Eléanora se leva et lissa sa robe. Elle caressa la joue de son fils dans un geste d’une infinie tendresse qui lui serra le cœur.
— Je dois me mettre au travail. A plus tard, mon fils.
Uwen se leva et la serra dans ses bras. Elle se tendit, puis se laissa aller contre lui.

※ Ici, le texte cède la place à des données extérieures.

(** * CV_101: camera geometry, primitives and pinhole projection

    A shallow embedding of [camera_nd_obj.py] and of the projection in
    [scene_3d_viewer.py], over the real numbers extended with the two
    infinities and NaN.  Arithmetic is exact (no rounding, no signed zero);
    the exceptional values follow numpy's float semantics: [0/0] is NaN,
    [x/0] is an infinity, every comparison with NaN is false. *)

From Stdlib Require Import Reals Lra Lia List Bool Arith ZArith.
Import ListNotations.

Open Scope R_scope.

(** ** Numbers *)

Inductive num : Type :=
| Fin (r : R)
| PInf
| NInf
| NaN.

Definition nneg (a : num) : num :=
  match a with
  | Fin x => Fin (- x)
  | PInf => NInf
  | NInf => PInf
  | NaN => NaN
  end.

Definition nadd (a b : num) : num :=
  match a, b with
  | Fin x, Fin y => Fin (x + y)
  | Fin _, PInf => PInf
  | Fin _, NInf => NInf
  | PInf, Fin _ => PInf
  | NInf, Fin _ => NInf
  | PInf, PInf => PInf
  | NInf, NInf => NInf
  | _, _ => NaN
  end.

Definition nsub (a b : num) : num := nadd a (nneg b).

(** The infinity with the sign of [x], NaN at zero. *)
Definition inf_of_sign (x : R) : num :=
  if Req_dec_T x 0 then NaN
  else if Rlt_dec 0 x then PInf else NInf.

Definition nmul (a b : num) : num :=
  match a, b with
  | Fin x, Fin y => Fin (x * y)
  | Fin x, PInf => inf_of_sign x
  | Fin x, NInf => inf_of_sign (- x)
  | PInf, Fin y => inf_of_sign y
  | NInf, Fin y => inf_of_sign (- y)
  | PInf, PInf => PInf
  | NInf, NInf => PInf
  | PInf, NInf => NInf
  | NInf, PInf => NInf
  | _, _ => NaN
  end.

Definition ndiv (a b : num) : num :=
  match a, b with
  | Fin x, Fin y => if Req_dec_T y 0 then inf_of_sign x else Fin (x / y)
  | Fin _, PInf => Fin 0
  | Fin _, NInf => Fin 0
  | PInf, Fin y => if Rlt_dec y 0 then NInf else PInf
  | NInf, Fin y => if Rlt_dec y 0 then PInf else NInf
  | _, _ => NaN
  end.

Definition nsqrt (a : num) : num :=
  match a with
  | Fin x => if Rlt_dec x 0 then NaN else Fin (sqrt x)
  | PInf => PInf
  | _ => NaN
  end.

(** [a < b] as Python evaluates it. *)
Definition nltb (a b : num) : bool :=
  match a, b with
  | Fin x, Fin y => if Rlt_dec x y then true else false
  | Fin _, PInf => true
  | NInf, Fin _ => true
  | NInf, PInf => true
  | _, _ => false
  end.

Definition ncos (a : num) : num :=
  match a with Fin x => Fin (cos x) | _ => NaN end.

Definition nsin (a : num) : num :=
  match a with Fin x => Fin (sin x) | _ => NaN end.

(** [np.radians] *)
Definition radians (a : num) : num := nmul a (Fin (PI / 180)).

(** ** Arrays of shape (3,) *)

Record vec3 : Type := mkv { v0 : num; v1 : num; v2 : num }.

Definition fin3 (x y z : R) : vec3 := mkv (Fin x) (Fin y) (Fin z).

Definition nan3 : vec3 := mkv NaN NaN NaN.

Definition vneg (a : vec3) : vec3 :=
  mkv (nneg (v0 a)) (nneg (v1 a)) (nneg (v2 a)).

Definition vadd (a b : vec3) : vec3 :=
  mkv (nadd (v0 a) (v0 b)) (nadd (v1 a) (v1 b)) (nadd (v2 a) (v2 b)).

Definition vsub (a b : vec3) : vec3 :=
  mkv (nsub (v0 a) (v0 b)) (nsub (v1 a) (v1 b)) (nsub (v2 a) (v2 b)).

(** scalar [*] array *)
Definition vscale (s : num) (a : vec3) : vec3 :=
  mkv (nmul s (v0 a)) (nmul s (v1 a)) (nmul s (v2 a)).

(** array [/] scalar *)
Definition vdivs (a : vec3) (s : num) : vec3 :=
  mkv (ndiv (v0 a) s) (ndiv (v1 a) s) (ndiv (v2 a) s).

(** [np.dot] *)
Definition vdot (a b : vec3) : num :=
  nadd (nadd (nmul (v0 a) (v0 b)) (nmul (v1 a) (v1 b))) (nmul (v2 a) (v2 b)).

(** [np.cross] *)
Definition vcross (a b : vec3) : vec3 :=
  mkv (nsub (nmul (v1 a) (v2 b)) (nmul (v2 a) (v1 b)))
      (nsub (nmul (v2 a) (v0 b)) (nmul (v0 a) (v2 b)))
      (nsub (nmul (v0 a) (v1 b)) (nmul (v1 a) (v0 b))).

(** [np.linalg.norm] *)
Definition vnorm (a : vec3) : num := nsqrt (vdot a a).

(** ** Exceptions

    [TypeError], [ValueError] and [IndexError] are Python's.  The last
    three kinds are the ones the specification names; no statement of the
    source raises them. *)

Inductive exn : Type :=
| TypeError
| ValueError
| IndexError
| DegenerateDirection
| DegenerateBasis
| InvalidArgument.

Inductive result (A : Type) : Type :=
| Ok (a : A)
| Raise (e : exn).

Arguments Ok {A} a.
Arguments Raise {A} e.

Definition bind {A B : Type} (m : result A) (k : A -> result B) : result B :=
  match m with
  | Ok a => k a
  | Raise e => Raise e
  end.

Notation "x <- m ;; k" := (bind m (fun x => k))
  (at level 61, m at next level, right associativity).

(** ** Camera *)

Record Camera : Type := mkCamera {
  _position : vec3;
  _up : vec3;
  _size : num;
  _direction : option vec3;
  _right : option vec3;
  _vertices : option (list vec3)
}.

(** [Camera.__init__] *)
Definition Camera_init (position up : vec3) (size : num) : Camera :=
  mkCamera position up size None None None.

(** The defaults of [Camera.__init__]. *)
Definition default_position : vec3 := fin3 2 (-4) 2.
Definition default_up : vec3 := fin3 0 0 1.
Definition default_size : num := Fin (3 / 10).
Definition default_camera : Camera :=
  Camera_init default_position default_up default_size.

Definition _update_vertices (c : Camera) : result Camera :=
  match _right c, _direction c with
  | Some r, Some d =>
      let p := _position c in
      let s := _size c in
      let u := _up c in
      Ok (mkCamera p u s (Some d) (Some r)
            (Some [ p;
                    vadd p (vscale s (vsub (vadd (vneg r) d) u));
                    vadd p (vscale s (vsub (vadd r d) u));
                    vadd p (vscale s (vadd (vadd r d) u));
                    vadd p (vscale s (vadd (vadd (vneg r) d) u)) ]))
  | _, _ => Raise TypeError
  end.

Definition _update_camera (c : Camera) : result Camera :=
  match _direction c with
  | None => Ok c
  | Some d =>
      let r := vcross d (_up c) in
      let r := vdivs r (vnorm r) in
      let u := vcross r d in
      let u := vdivs u (vnorm u) in
      _update_vertices
        (mkCamera (_position c) u (_size c) (Some d) (Some r) (_vertices c))
  end.

(** The [position] setter. *)
Definition set_position (c : Camera) (value : vec3) : result Camera :=
  _update_camera
    (mkCamera value (_up c) (_size c) (_direction c) (_right c) (_vertices c)).

(** The [size] setter. *)
Definition set_size (c : Camera) (value : num) : result Camera :=
  _update_camera
    (mkCamera (_position c) (_up c) value (_direction c) (_right c)
       (_vertices c)).

Definition look_at (c : Camera) (target : vec3) : result Camera :=
  let d := vsub target (_position c) in
  let d := vdivs d (vnorm d) in
  _update_camera
    (mkCamera (_position c) (_up c) (_size c) (Some d) (_right c)
       (_vertices c)).

(** ** Finite vectors

    The real-valued counterpart of [vec3], used to state and prove what
    the array operations compute when no exceptional value is involved. *)

Record pt : Type := mkp { px : R; py : R; pz : R }.

Definition emb (a : pt) : vec3 := fin3 (px a) (py a) (pz a).

Definition rzero : pt := mkp 0 0 0.

Definition ropp (a : pt) : pt := mkp (- px a) (- py a) (- pz a).

Definition rsub (a b : pt) : pt :=
  mkp (px a - px b) (py a - py b) (pz a - pz b).

Definition rdot (a b : pt) : R := px a * px b + py a * py b + pz a * pz b.

Definition rcross (a b : pt) : pt :=
  mkp (py a * pz b - pz a * py b)
      (pz a * px b - px a * pz b)
      (px a * py b - py a * px b).

Definition rnorm (a : pt) : R := sqrt (rdot a a).

Definition rdivs (a : pt) (s : R) : pt := mkp (px a / s) (py a / s) (pz a / s).

Definition rnormalize (a : pt) : pt := rdivs a (rnorm a).


(** ** Update operations of the camera *)

Inductive update : Type :=
| SetPosition (value : vec3)
| SetSize (value : num)
| LookAt (target : vec3).

Definition apply_update (c : Camera) (u : update) : result Camera :=
  match u with
  | SetPosition value => set_position c value
  | SetSize value => set_size c value
  | LookAt target => look_at c target
  end.

Fixpoint run (us : list update) (c : Camera) : result Camera :=
  match us with
  | [] => Ok c
  | u :: us' => c' <- apply_update c u ;; run us' c'
  end.

Definition is_setter (u : update) : Prop :=
  match u with
  | LookAt _ => False
  | _ => True
  end.

(** The states a camera can be in: built by the constructor, then changed
    only through its three update operations. *)
Inductive reachable : Camera -> Prop :=
| reach_init (position up : vec3) (size : num) :
    reachable (Camera_init position up size)
| reach_step (c c' : Camera) (u : update) :
    reachable c -> apply_update c u = Ok c' -> reachable c'.

(** ** Properties of a camera state *)

(** A look-at request with finite data, a target away from the camera and a
    viewing direction that is not parallel to the stored up vector. *)
Definition nondegenerate (c : Camera) (target : vec3) : Prop :=
  exists p u t : pt,
    _position c = emb p /\ _up c = emb u /\ target = emb t /\
    t <> p /\ rcross (rsub t p) u <> rzero.


(** The invariant behind [orthonormal]: finite unit [direction] and
    [right], orthogonal, with [up] their cross product. *)
Definition basis (c : Camera) : Prop :=
  exists d r : pt,
    _direction c = Some (emb d) /\ _right c = Some (emb r) /\
    _up c = emb (rcross r d) /\
    rdot d d = 1 /\ rdot r r = 1 /\ rdot r d = 0.

(** One base corner of the frustum, for the signs [sr] and [su]. *)
Definition corner (p : vec3) (s : num) (r d u : vec3) (sr su : R) : vec3 :=
  vadd p (vscale s (vadd (vadd (vscale (Fin sr) r) d) (vscale (Fin su) u))).

(** ** Projection (Scene3DViewer.draw_projected_view) *)

Record mat3 : Type := mkm { row0 : vec3; row1 : vec3; row2 : vec3 }.

(** [np.column_stack] of three arrays of shape (3,) *)
Definition column_stack (a b c : vec3) : mat3 :=
  mkm (mkv (v0 a) (v0 b) (v0 c))
      (mkv (v1 a) (v1 b) (v1 c))
      (mkv (v2 a) (v2 b) (v2 c)).

Definition mneg (m : mat3) : mat3 :=
  mkm (vneg (row0 m)) (vneg (row1 m)) (vneg (row2 m)).

(** matrix [@] vector *)
Definition matvec (m : mat3) (v : vec3) : vec3 :=
  mkv (vdot (row0 m) v) (vdot (row1 m) v) (vdot (row2 m) v).

Definition camera_matrix : mat3 :=
  mkm (fin3 800 0 320) (fin3 0 800 240) (fin3 0 0 1).

Definition rotation_matrix (camera_right camera_up : vec3) : mat3 :=
  column_stack camera_right (vcross camera_up camera_right) camera_up.

Definition translation_vector (rot : mat3) (position : vec3) : vec3 :=
  matvec (mneg rot) position.

(** The body of the loop over the vertices. *)
Definition project_vertex (rot : mat3) (translation vertex : vec3)
  : num * num :=
  let transformed := vadd (matvec rot vertex) translation in
  let z := v2 transformed in
  let z := if nltb z (Fin (1 / 10)) then Fin (1 / 10) else z in
  let x := ndiv (v0 transformed) z in
  let y := ndiv (v1 transformed) z in
  let projected := matvec camera_matrix (mkv x y (Fin 1)) in
  (v0 projected, v1 projected).

(** [projected_points] as [draw_projected_view] computes it; [np.cross]
    rejects the [None] a camera holds before its first [look_at]. *)
Definition projected_points (c : Camera) (vertices : list vec3)
  : result (list (num * num)) :=
  match _right c with
  | None => Raise ValueError
  | Some camera_right =>
      let rot := rotation_matrix camera_right (_up c) in
      let translation := translation_vector rot (_position c) in
      Ok (map (project_vertex rot translation) vertices)
  end.

(** The pipeline in the words of the specification: [R] has the columns
    [right], [up x right] and [up]; [t = -(R p_cam)]; depth is clamped up to
    0.1; the result is [K (x, y, 1)] without its last component. *)
Definition spec_matvec (c0 c1 c2 q : vec3) : vec3 :=
  mkv (nadd (nadd (nmul (v0 c0) (v0 q)) (nmul (v0 c1) (v1 q)))
         (nmul (v0 c2) (v2 q)))
      (nadd (nadd (nmul (v1 c0) (v0 q)) (nmul (v1 c1) (v1 q)))
         (nmul (v1 c2) (v2 q)))
      (nadd (nadd (nmul (v2 c0) (v0 q)) (nmul (v2 c1) (v1 q)))
         (nmul (v2 c2) (v2 q))).

Definition spec_clamp (z : num) : num :=
  if nltb z (Fin (1 / 10)) then Fin (1 / 10) else z.

Definition spec_project (right up cameraPosition p : vec3) : num * num :=
  let mid := vcross up right in
  let t := vneg (spec_matvec right mid up cameraPosition) in
  let transformed := vadd (spec_matvec right mid up p) t in
  let z := spec_clamp (v2 transformed) in
  let x := ndiv (v0 transformed) z in
  let y := ndiv (v1 transformed) z in
  (nadd (nadd (nmul (Fin 800) x) (nmul (Fin 0) y)) (nmul (Fin 320) (Fin 1)),
   nadd (nadd (nmul (Fin 0) x) (nmul (Fin 800) y)) (nmul (Fin 240) (Fin 1))).

(** ** Cube *)

Module Cube.

Record t : Type := mk {
  _origin : vec3;
  _size : num;
  _vertices : option (list vec3);
  _edges : option (list (vec3 * vec3))
}.

Definition edge_indices : list (nat * nat) :=
  [ (0, 1); (0, 2); (0, 4); (1, 3); (1, 5); (2, 3);
    (2, 6); (4, 5); (4, 6); (7, 3); (7, 5); (7, 6) ]%nat.
Definition positionExceedsMediaLength (position : Z) : M St bool :=
mr ← gets media;
match mr with
| Some r =>
    m ← deref r;
    within ← (if 1000 <=? media_length m
              then limit ← u64_sub (media_length m) 1000; mret (limit <=? position)
              else mret false);
    if (within : bool) then mret true
    else mret ((media_length m <? 1000) && negb (media_length m =? 0))
| None => mret false
end.

Definition preventPositionExceedingMediaLength (position : Z) : M St Z :=
mr ← gets media;
match mr with
| Some r =>
    exceeds ← positionExceedsMediaLength position;
    if (exceeds : bool) then m ← deref r; mret (media_length m) else mret position
| None => mret position
end.
End definitions.

Arguments positionExceedsMediaLength : simpl never.
Arguments preventPositionExceedingMediaLength : simpl never.
Arguments initBroker : simpl never.
Arguments clearMedia : simpl never.

(** ** Positions *)

(** What [positionExceedsMediaLength] decides for a media of length [len]. *)
Definition exceeds (len position : Z) : bool :=
  if 1000 <=? len then len - 1000 <=? position else negb (len =? 0).

Definition clamp (len position : Z) : Z := if exceeds len position then len else position.

Lemma exceeds_spec len position :
  0 ≤ len → exceeds len position = true ↔ len ≠ 0 ∧ (len < 1000 ∨ len ≤ position + 1000).
Proof. intros. unfold exceeds. repeat case_match; lia. Qed.

Lemma clamp_le len position : 0 < len → clamp len position ≤ len.
Proof. intros. unfold clamp, exceeds. repeat case_match; lia. Qed.

Section lemmas.
Context `{O : Oracle}.
Implicit Types (s : St) (r : MediaRef) (m : Media).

— Promets-moi de te reposer un peu après l’entretien, chuchota-t-il.
— Je te le promets.
A nouveau il sentit plus qu’il ne vit le sourire de sa mère. Puis elle quitta son atelier, laissant une fragrance de menthe et de tristesse dans son sillage. Pourquoi avait-elle fallu qu’elle évoque ses fiançailles ? A chaque fois qu’il y pensait, la panique l’envahissait. Lorsqu’il avait vu la jeune fille dans son cercueil de verre, son cœur s’était mis à battre avec passion. Elle était si magnifique et si vulnérable. C’était la première fois qu’il sentait une telle chaleur en regardant une femme ou un homme. Six mois plus tard, il cherchait à tout prix à retrouver cette sensation extraordinaire sans y parvenir. Qu’est-ce qui n’allait pas chez lui ?
Repoussant ces pensées, il se dirigea vers son établi pour se replonger dans ses recherches. Il allait refaire un schéma avec ses nouvelles idées et le montrerait aux dywengars, lors de la soirée de lancement de leur boutique.